Set down again exactly the lines of the listing below that fall between the line holding "messages : list AudioMessage;" and the line holding "sourcesRef : list SourceId;", inclusive.

**Extracted material:**
• • • • • • •

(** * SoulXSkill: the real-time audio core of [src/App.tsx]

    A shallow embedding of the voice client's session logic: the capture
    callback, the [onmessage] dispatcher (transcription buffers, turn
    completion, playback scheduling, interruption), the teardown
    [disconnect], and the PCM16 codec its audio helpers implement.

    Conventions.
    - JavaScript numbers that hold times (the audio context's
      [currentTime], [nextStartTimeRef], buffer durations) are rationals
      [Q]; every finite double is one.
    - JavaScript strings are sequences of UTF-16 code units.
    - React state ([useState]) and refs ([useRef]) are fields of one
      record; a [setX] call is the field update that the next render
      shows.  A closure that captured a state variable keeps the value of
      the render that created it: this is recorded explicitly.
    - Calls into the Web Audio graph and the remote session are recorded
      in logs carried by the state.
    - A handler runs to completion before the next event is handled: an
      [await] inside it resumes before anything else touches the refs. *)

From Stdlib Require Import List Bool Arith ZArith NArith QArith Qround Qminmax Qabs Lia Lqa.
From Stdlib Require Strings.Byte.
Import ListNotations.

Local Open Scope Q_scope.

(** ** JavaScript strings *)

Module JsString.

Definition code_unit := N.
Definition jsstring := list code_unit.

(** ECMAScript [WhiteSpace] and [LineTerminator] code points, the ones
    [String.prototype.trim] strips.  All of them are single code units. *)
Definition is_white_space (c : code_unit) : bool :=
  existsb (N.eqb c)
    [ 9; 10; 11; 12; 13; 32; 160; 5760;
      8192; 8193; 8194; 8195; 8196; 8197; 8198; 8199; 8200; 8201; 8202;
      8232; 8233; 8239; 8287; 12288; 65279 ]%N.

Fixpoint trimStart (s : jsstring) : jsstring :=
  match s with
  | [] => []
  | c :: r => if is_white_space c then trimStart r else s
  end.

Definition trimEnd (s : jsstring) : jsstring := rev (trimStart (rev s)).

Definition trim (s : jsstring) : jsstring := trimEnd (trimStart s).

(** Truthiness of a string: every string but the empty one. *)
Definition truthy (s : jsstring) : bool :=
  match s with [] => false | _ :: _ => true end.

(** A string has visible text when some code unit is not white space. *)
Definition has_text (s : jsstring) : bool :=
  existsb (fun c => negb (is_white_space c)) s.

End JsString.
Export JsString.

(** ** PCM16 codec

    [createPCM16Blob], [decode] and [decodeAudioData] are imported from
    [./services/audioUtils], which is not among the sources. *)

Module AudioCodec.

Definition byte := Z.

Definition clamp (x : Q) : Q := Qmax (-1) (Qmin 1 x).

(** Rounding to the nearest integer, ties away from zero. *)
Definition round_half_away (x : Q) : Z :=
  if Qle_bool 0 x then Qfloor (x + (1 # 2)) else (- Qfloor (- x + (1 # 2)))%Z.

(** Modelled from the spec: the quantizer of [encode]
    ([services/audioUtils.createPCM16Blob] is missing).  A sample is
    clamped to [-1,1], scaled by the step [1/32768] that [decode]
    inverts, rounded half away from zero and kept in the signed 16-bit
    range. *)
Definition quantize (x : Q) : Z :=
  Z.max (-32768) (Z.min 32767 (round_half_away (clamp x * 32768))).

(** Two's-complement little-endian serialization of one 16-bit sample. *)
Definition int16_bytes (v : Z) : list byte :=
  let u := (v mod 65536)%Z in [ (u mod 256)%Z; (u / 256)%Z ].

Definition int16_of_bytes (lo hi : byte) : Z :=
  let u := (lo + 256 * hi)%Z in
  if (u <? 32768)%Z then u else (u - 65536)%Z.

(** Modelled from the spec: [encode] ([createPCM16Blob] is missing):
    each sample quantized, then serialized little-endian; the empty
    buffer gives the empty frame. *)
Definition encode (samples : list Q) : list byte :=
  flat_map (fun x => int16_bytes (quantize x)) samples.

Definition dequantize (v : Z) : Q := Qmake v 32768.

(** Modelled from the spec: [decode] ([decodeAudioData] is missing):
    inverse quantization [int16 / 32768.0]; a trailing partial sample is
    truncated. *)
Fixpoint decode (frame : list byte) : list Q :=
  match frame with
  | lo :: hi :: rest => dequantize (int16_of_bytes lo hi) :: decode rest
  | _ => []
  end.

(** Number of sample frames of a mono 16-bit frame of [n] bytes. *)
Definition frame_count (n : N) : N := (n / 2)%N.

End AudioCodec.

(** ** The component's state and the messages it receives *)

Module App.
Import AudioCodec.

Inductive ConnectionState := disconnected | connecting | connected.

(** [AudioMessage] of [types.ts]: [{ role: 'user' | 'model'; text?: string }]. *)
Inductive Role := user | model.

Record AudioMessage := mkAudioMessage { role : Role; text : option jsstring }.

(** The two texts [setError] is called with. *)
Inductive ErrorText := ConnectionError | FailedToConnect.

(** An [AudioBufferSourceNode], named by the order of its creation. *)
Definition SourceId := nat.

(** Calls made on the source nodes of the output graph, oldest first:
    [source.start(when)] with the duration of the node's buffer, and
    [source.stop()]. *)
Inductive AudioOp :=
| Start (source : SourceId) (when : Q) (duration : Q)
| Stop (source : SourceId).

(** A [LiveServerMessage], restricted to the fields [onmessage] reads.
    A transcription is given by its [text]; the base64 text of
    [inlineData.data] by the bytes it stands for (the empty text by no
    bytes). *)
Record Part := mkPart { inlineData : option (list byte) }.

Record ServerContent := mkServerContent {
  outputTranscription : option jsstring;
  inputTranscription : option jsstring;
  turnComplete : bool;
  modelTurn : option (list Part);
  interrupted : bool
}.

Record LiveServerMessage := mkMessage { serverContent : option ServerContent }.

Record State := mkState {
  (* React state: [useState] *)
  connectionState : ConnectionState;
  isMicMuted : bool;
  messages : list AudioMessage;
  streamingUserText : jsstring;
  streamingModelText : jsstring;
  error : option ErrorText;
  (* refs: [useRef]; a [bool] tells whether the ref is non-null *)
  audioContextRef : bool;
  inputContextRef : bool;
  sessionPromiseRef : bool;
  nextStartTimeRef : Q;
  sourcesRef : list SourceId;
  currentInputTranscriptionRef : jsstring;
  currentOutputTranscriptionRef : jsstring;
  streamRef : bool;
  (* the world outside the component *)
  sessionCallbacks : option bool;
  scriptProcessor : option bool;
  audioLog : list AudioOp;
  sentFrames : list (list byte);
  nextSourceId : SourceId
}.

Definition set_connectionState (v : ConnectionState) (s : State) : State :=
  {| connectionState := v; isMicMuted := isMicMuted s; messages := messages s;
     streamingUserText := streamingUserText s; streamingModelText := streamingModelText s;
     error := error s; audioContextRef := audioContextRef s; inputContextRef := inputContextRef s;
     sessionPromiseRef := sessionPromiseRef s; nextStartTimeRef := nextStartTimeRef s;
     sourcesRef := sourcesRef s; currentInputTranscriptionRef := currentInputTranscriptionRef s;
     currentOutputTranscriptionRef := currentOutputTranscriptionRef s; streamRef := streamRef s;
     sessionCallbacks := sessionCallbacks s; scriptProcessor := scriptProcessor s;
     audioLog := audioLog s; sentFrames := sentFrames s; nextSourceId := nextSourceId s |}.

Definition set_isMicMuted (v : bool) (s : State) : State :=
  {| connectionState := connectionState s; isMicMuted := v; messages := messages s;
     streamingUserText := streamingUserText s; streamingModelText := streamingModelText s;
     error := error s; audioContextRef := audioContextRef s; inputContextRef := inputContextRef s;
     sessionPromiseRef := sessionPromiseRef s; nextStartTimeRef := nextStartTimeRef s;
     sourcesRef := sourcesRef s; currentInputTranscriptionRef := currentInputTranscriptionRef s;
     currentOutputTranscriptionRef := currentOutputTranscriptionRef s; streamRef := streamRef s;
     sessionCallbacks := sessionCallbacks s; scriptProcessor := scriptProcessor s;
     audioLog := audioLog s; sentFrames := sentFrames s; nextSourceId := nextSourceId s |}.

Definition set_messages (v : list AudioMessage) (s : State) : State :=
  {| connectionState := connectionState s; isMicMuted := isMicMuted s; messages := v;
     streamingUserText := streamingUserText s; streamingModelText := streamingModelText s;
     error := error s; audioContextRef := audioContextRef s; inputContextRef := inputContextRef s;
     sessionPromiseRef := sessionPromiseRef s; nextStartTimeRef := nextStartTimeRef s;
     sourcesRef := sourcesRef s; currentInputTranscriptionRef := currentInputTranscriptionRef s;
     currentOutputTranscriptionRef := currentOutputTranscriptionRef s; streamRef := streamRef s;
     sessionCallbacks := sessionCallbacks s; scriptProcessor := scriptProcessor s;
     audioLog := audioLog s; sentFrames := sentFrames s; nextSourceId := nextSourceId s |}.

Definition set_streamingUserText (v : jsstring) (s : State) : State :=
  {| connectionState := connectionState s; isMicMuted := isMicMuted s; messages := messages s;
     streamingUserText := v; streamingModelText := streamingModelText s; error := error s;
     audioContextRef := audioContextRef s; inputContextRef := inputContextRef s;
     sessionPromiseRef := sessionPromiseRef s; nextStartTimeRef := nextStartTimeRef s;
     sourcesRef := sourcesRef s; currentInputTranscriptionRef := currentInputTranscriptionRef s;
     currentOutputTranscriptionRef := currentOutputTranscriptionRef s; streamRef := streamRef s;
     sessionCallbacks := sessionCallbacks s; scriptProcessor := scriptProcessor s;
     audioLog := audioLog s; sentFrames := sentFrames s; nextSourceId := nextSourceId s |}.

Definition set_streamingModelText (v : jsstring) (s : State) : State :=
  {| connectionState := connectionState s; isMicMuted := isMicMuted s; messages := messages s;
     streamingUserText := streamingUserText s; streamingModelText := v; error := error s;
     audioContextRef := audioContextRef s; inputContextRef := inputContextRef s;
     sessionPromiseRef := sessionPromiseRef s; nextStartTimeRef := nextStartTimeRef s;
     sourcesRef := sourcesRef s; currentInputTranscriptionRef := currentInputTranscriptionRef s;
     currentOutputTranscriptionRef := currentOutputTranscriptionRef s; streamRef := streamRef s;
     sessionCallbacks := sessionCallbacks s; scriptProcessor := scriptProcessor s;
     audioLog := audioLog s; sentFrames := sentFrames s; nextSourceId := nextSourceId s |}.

• • • • • • •

**Output for this task:**
  messages : list AudioMessage;
  streamingUserText : jsstring;
  streamingModelText : jsstring;
  error : option ErrorText;
  (* refs: [useRef]; a [bool] tells whether the ref is non-null *)
  audioContextRef : bool;
  inputContextRef : bool;
  sessionPromiseRef : bool;
  nextStartTimeRef : Q;
  sourcesRef : list SourceId;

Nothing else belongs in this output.